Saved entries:

===============

Lemma loop_result_same (d : string) (v : vars) (revs : list string) :
  v_pepper v = pepper ->
  v_repo v = repo ->
  forall i,
    fst (loop_run W1 d v (tmp_path W1 "diff") i revs)
    = fst (loop_run W2 d v (tmp_path W2 "diff") i revs).
Proof.
  intros Hp Hr. induction revs as [|x revs IH]; intros i; cbn [loop_run]; [reflexivity|].
  rewrite (pass_fault_same d v (strip x) Hp Hr).
  destruct (pass_fault W2 d v (tmp_path W2 "diff") (strip x)) as [[exn k]|]; [reflexivity|].
  specialize (IH (S i)). rewrite (rev_result_same d v x Hp Hr).
  destruct (loop_run W1 d v (tmp_path W1 "diff") (S i) revs) as [r1 t1].
  destruct (loop_run W2 d v (tmp_path W2 "diff") (S i) revs) as [r2 t2].
  cbn [fst] in *. now rewrite IH.
Qed.

Lemma all_result_same (d : string) (v : vars) :
  v_pepper v = pepper ->
  v_repo v = repo ->
  fst (all_run W1 d v) = fst (all_run W2 d v).
Proof.
  intros Hp Hr. unfold all_run.
  pose proof (loop_result_same d v (v_log v) Hp Hr 0) as H.
  destruct (loop_run W1 d v (tmp_path W1 "diff") 0 (v_log v)) as [r1 t1].
  destruct (loop_run W2 d v (tmp_path W2 "diff") 0 (v_log v)) as [r2 t2].
  exact H.
Qed.

End TwoRuns.

(** C9: determinism.  Two runs with the same arguments in two
    environments that stand for the same unchanged repository end alike:
    both stop with the same exit or exception, or both complete with the
    same list of revisions, in the same order, and the same [matches]
    for each. *)
Theorem run_deterministic (W1 W2 : World) (repo : string) (rest : list string) :
  pepper_of W1 rest = pepper_of W2 rest ->
  same_repository W1 W2 (pepper_of W1 rest) repo ->
  run_result W1 (repo :: rest) = run_result W2 (repo :: rest)
  /\ (forall rs1, run_result W1 (repo :: rest) = Ok rs1 ->
                  exists rs2, run_result W2 (repo :: rest) = Ok rs2
                              /\ map fst rs1 = map fst rs2
                              /\ map snd rs1 = map snd rs2).
Proof.
  intros Hpep Hsame.
  assert (G : run_result W1 (repo :: rest) = run_result W2 (repo :: rest)).
  { pose proof (run_cases W1 repo rest) as C1. pose proof (run_cases W2 repo rest) as C2.
    cbv zeta in C1, C2.
    pose proof (same_pwd _ _ _ _ Hsame) as Epwd.
    rewrite <- Hpep, <- Epwd in C2.
    rewrite <- (probe_result_same W1 W2 _ _ Hsame (pwd0 W1)) in C2.
    unfold run_result.
    destruct (probe_result W1 (pepper_of W1 rest) repo (pwd0 W1)) as [[type url]|o].
    - destruct (diffcmd type) as [b|].
      + assert (Ewd : work_dir W2 b (pwd0 W1) url = work_dir W1 b (pwd0 W1) url).
        { unfold work_dir. destruct (passurl b); [reflexivity|].
          symmetry. apply (same_chdir _ _ _ _ Hsame). }
        rewrite Ewd in C2.
        destruct (work_dir W1 b (pwd0 W1) url) as [d|].
        * rewrite <- (same_command_error _ _ _ _ Hsame) in C2.
          assert (Ev : vars_of W2 repo rest type url b d = vars_of W1 repo rest type url b d).
          { unfold vars_of. rewrite <- Hpep, <- Epwd.
            now rewrite (log_output_same W1 W2 _ _ Hsame). }
          rewrite Ev in C2.
          destruct (popen_error W1 d (log_command type url) None) as [exn|].
          -- now rewrite C1, C2.
          -- rewrite C1, C2. cbn [fst].
             apply (all_result_same W1 W2 _ _ Hsame); reflexivity.
        * now rewrite C1, C2.
      + now rewrite C1, C2.
    - now rewrite C1, C2. }
  split; [exact G|]. intros rs1 H. exists rs1. rewrite <- G. auto.
Qed.


(** ** The claims on concrete runs *)

Import Samples.

(** Reordered lines are a mismatch like any other. *)
Example reordered_lines_do_not_match :
  run_result git_reordered ["/srv/project"] = Ok [("4f2a", false)]
  /\ List.length (file_writes (run_trace git_reordered ["/srv/project"])) = 2.
Proof. split; reflexivity. Qed.

(** Three commits, a correct tool: three comparisons, the progress
    [1/3], [2/3], [3/3], no artifact, exit status 0. *)
Example git_three_commits_run :
  run_result git_three_commits ["/srv/project"]
  = Ok [("9c1e", true); ("4f2a", true); ("07bd", true)]
  /\ prints (run_trace git_three_commits ["/srv/project"])
     = [line "Probing repository..."; line "Fetching logs..."; "Comparing diffstats... ";
        chr esc ++ "[0K" ++ chr cr ++ "Comparing diffstats... 1/3";
        chr esc ++ "[0K" ++ chr cr ++ "Comparing diffstats... 2/3";
        chr esc ++ "[0K" ++ chr cr ++ "Comparing diffstats... 3/3";
        chr nl]
  /\ file_writes (run_trace git_three_commits ["/srv/project"]) = []
  /\ warnings (run_trace git_three_commits ["/srv/project"]) = []
  /\ run_status git_three_commits ["/srv/project"] = 0%Z.
Proof. repeat split. Qed.

(** Two revisions, a mismatch on each, a launch directory that can be
    written: four artifacts, two warnings, exit status 0. *)
Example svn_mismatch_run :
  run_result svn_mismatch ["repo"] = Ok [("42", false); ("41", false)]
  /\ run_status svn_mismatch ["repo"] = 0%Z
  /\ file_writes (run_trace svn_mismatch ["repo"])
     = [("/home/dev/diff.pepper.42", lines ["INSERTED,DELETED,MODIFIED,FILENAME"; "3,1,0,foo.c"]);
        ("/home/dev/diff.native.42", lines ["INSERTED,DELETED,MODIFIED,FILENAME"; "3,0,0,foo.c"]);
        ("/home/dev/diff.pepper.41", lines ["INSERTED,DELETED,MODIFIED,FILENAME"; "3,1,0,foo.c"]);
        ("/home/dev/diff.native.41", lines ["INSERTED,DELETED,MODIFIED,FILENAME"; "3,0,0,foo.c"])]
  /\ warnings (run_trace svn_mismatch ["repo"])
     = [line "Warning: Diffstats for revision 42 don't match! Check diff.pepper.42 and diff.native.42";
        line "Warning: Diffstats for revision 41 don't match! Check diff.pepper.41 and diff.native.41"].
Proof. repeat split. Qed.

(** A backend the table does not have: [diffcmd[type]] is [nil], and
    line 64 raises. *)
Example unknown_backend_run :
  probe unknown_backend "pepper" "repo" (pwd0 unknown_backend)
  = (Ok ("cvs", "/srv/repo"), "/home/dev", probe_events unknown_backend "pepper" "repo" "/home/dev")
  /\ run_result unknown_backend ["repo"] = Stop (Raised "NoMethodError")
  /\ run_status unknown_backend ["repo"] = 1%Z.
Proof. repeat split. Qed.

(** The same machine without [diffstat]: the first pass stops at its
    third subprocess. *)
Example git_no_diffstat_run :
  run_result git_no_diffstat ["/srv/project"] = Stop (Raised "Errno::ENOENT")
  /\ run_status git_no_diffstat ["/srv/project"] = 1%Z
  /\ popens (run_trace git_no_diffstat ["/srv/project"])
     = [("/home/dev", "pepper -q /tmp/type /srv/project");
        ("/srv/project", "git rev-list HEAD");
        ("/srv/project", "pepper --no-cache -q /tmp/diff -r9c1e /srv/project");
        ("/srv/project", "git diff-tree -U --no-renames --root 9c1e");
        ("/srv/project", "diffstat -t -p1")].
Proof. repeat split. Qed.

===============

## [DIRECTIONS]
Could you reproduce every entry above exactly as written?

## [ANSWER]
Lemma loop_result_same (d : string) (v : vars) (revs : list string) :
  v_pepper v = pepper ->
  v_repo v = repo ->
  forall i,
    fst (loop_run W1 d v (tmp_path W1 "diff") i revs)
    = fst (loop_run W2 d v (tmp_path W2 "diff") i revs).
Proof.
  intros Hp Hr. induction revs as [|x revs IH]; intros i; cbn [loop_run]; [reflexivity|].
  rewrite (pass_fault_same d v (strip x) Hp Hr).
  destruct (pass_fault W2 d v (tmp_path W2 "diff") (strip x)) as [[exn k]|]; [reflexivity|].
  specialize (IH (S i)). rewrite (rev_result_same d v x Hp Hr).
  destruct (loop_run W1 d v (tmp_path W1 "diff") (S i) revs) as [r1 t1].
  destruct (loop_run W2 d v (tmp_path W2 "diff") (S i) revs) as [r2 t2].
  cbn [fst] in *. now rewrite IH.
Qed.

Lemma all_result_same (d : string) (v : vars) :
  v_pepper v = pepper ->
  v_repo v = repo ->
  fst (all_run W1 d v) = fst (all_run W2 d v).
Proof.
  intros Hp Hr. unfold all_run.
  pose proof (loop_result_same d v (v_log v) Hp Hr 0) as H.
  destruct (loop_run W1 d v (tmp_path W1 "diff") 0 (v_log v)) as [r1 t1].
  destruct (loop_run W2 d v (tmp_path W2 "diff") 0 (v_log v)) as [r2 t2].
  exact H.
Qed.

End TwoRuns.

(** C9: determinism.  Two runs with the same arguments in two
    environments that stand for the same unchanged repository end alike:
    both stop with the same exit or exception, or both complete with the
    same list of revisions, in the same order, and the same [matches]
    for each. *)
Theorem run_deterministic (W1 W2 : World) (repo : string) (rest : list string) :
  pepper_of W1 rest = pepper_of W2 rest ->
  same_repository W1 W2 (pepper_of W1 rest) repo ->
  run_result W1 (repo :: rest) = run_result W2 (repo :: rest)
  /\ (forall rs1, run_result W1 (repo :: rest) = Ok rs1 ->
                  exists rs2, run_result W2 (repo :: rest) = Ok rs2
                              /\ map fst rs1 = map fst rs2
                              /\ map snd rs1 = map snd rs2).
Proof.
  intros Hpep Hsame.
  assert (G : run_result W1 (repo :: rest) = run_result W2 (repo :: rest)).
  { pose proof (run_cases W1 repo rest) as C1. pose proof (run_cases W2 repo rest) as C2.
    cbv zeta in C1, C2.
    pose proof (same_pwd _ _ _ _ Hsame) as Epwd.
    rewrite <- Hpep, <- Epwd in C2.
    rewrite <- (probe_result_same W1 W2 _ _ Hsame (pwd0 W1)) in C2.
    unfold run_result.
    destruct (probe_result W1 (pepper_of W1 rest) repo (pwd0 W1)) as [[type url]|o].
    - destruct (diffcmd type) as [b|].
      + assert (Ewd : work_dir W2 b (pwd0 W1) url = work_dir W1 b (pwd0 W1) url).
        { unfold work_dir. destruct (passurl b); [reflexivity|].
          symmetry. apply (same_chdir _ _ _ _ Hsame). }
        rewrite Ewd in C2.
        destruct (work_dir W1 b (pwd0 W1) url) as [d|].
        * rewrite <- (same_command_error _ _ _ _ Hsame) in C2.
          assert (Ev : vars_of W2 repo rest type url b d = vars_of W1 repo rest type url b d).
          { unfold vars_of. rewrite <- Hpep, <- Epwd.
            now rewrite (log_output_same W1 W2 _ _ Hsame). }
          rewrite Ev in C2.
          destruct (popen_error W1 d (log_command type url) None) as [exn|].
          -- now rewrite C1, C2.
          -- rewrite C1, C2. cbn [fst].
             apply (all_result_same W1 W2 _ _ Hsame); reflexivity.
        * now rewrite C1, C2.
      + now rewrite C1, C2.
    - now rewrite C1, C2. }
  split; [exact G|]. intros rs1 H. exists rs1. rewrite <- G. auto.
Qed.


(** ** The claims on concrete runs *)

Import Samples.

(** Reordered lines are a mismatch like any other. *)
Example reordered_lines_do_not_match :
  run_result git_reordered ["/srv/project"] = Ok [("4f2a", false)]
  /\ List.length (file_writes (run_trace git_reordered ["/srv/project"])) = 2.
Proof. split; reflexivity. Qed.

(** Three commits, a correct tool: three comparisons, the progress
    [1/3], [2/3], [3/3], no artifact, exit status 0. *)
Example git_three_commits_run :
  run_result git_three_commits ["/srv/project"]
  = Ok [("9c1e", true); ("4f2a", true); ("07bd", true)]
  /\ prints (run_trace git_three_commits ["/srv/project"])
     = [line "Probing repository..."; line "Fetching logs..."; "Comparing diffstats... ";
        chr esc ++ "[0K" ++ chr cr ++ "Comparing diffstats... 1/3";
        chr esc ++ "[0K" ++ chr cr ++ "Comparing diffstats... 2/3";
        chr esc ++ "[0K" ++ chr cr ++ "Comparing diffstats... 3/3";
        chr nl]
  /\ file_writes (run_trace git_three_commits ["/srv/project"]) = []
  /\ warnings (run_trace git_three_commits ["/srv/project"]) = []
  /\ run_status git_three_commits ["/srv/project"] = 0%Z.
Proof. repeat split. Qed.

(** Two revisions, a mismatch on each, a launch directory that can be
    written: four artifacts, two warnings, exit status 0. *)
Example svn_mismatch_run :
  run_result svn_mismatch ["repo"] = Ok [("42", false); ("41", false)]
  /\ run_status svn_mismatch ["repo"] = 0%Z
  /\ file_writes (run_trace svn_mismatch ["repo"])
     = [("/home/dev/diff.pepper.42", lines ["INSERTED,DELETED,MODIFIED,FILENAME"; "3,1,0,foo.c"]);
        ("/home/dev/diff.native.42", lines ["INSERTED,DELETED,MODIFIED,FILENAME"; "3,0,0,foo.c"]);
        ("/home/dev/diff.pepper.41", lines ["INSERTED,DELETED,MODIFIED,FILENAME"; "3,1,0,foo.c"]);
        ("/home/dev/diff.native.41", lines ["INSERTED,DELETED,MODIFIED,FILENAME"; "3,0,0,foo.c"])]
  /\ warnings (run_trace svn_mismatch ["repo"])
     = [line "Warning: Diffstats for revision 42 don't match! Check diff.pepper.42 and diff.native.42";
        line "Warning: Diffstats for revision 41 don't match! Check diff.pepper.41 and diff.native.41"].
Proof. repeat split. Qed.

(** A backend the table does not have: [diffcmd[type]] is [nil], and
    line 64 raises. *)
Example unknown_backend_run :
  probe unknown_backend "pepper" "repo" (pwd0 unknown_backend)
  = (Ok ("cvs", "/srv/repo"), "/home/dev", probe_events unknown_backend "pepper" "repo" "/home/dev")
  /\ run_result unknown_backend ["repo"] = Stop (Raised "NoMethodError")
  /\ run_status unknown_backend ["repo"] = 1%Z.
Proof. repeat split. Qed.

(** The same machine without [diffstat]: the first pass stops at its
    third subprocess. *)
Example git_no_diffstat_run :
  run_result git_no_diffstat ["/srv/project"] = Stop (Raised "Errno::ENOENT")
  /\ run_status git_no_diffstat ["/srv/project"] = 1%Z
  /\ popens (run_trace git_no_diffstat ["/srv/project"])
     = [("/home/dev", "pepper -q /tmp/type /srv/project");
        ("/srv/project", "git rev-list HEAD");
        ("/srv/project", "pepper --no-cache -q /tmp/diff -r9c1e /srv/project");
        ("/srv/project", "git diff-tree -U --no-renames --root 9c1e");
        ("/srv/project", "diffstat -t -p1")].
Proof. repeat split. Qed.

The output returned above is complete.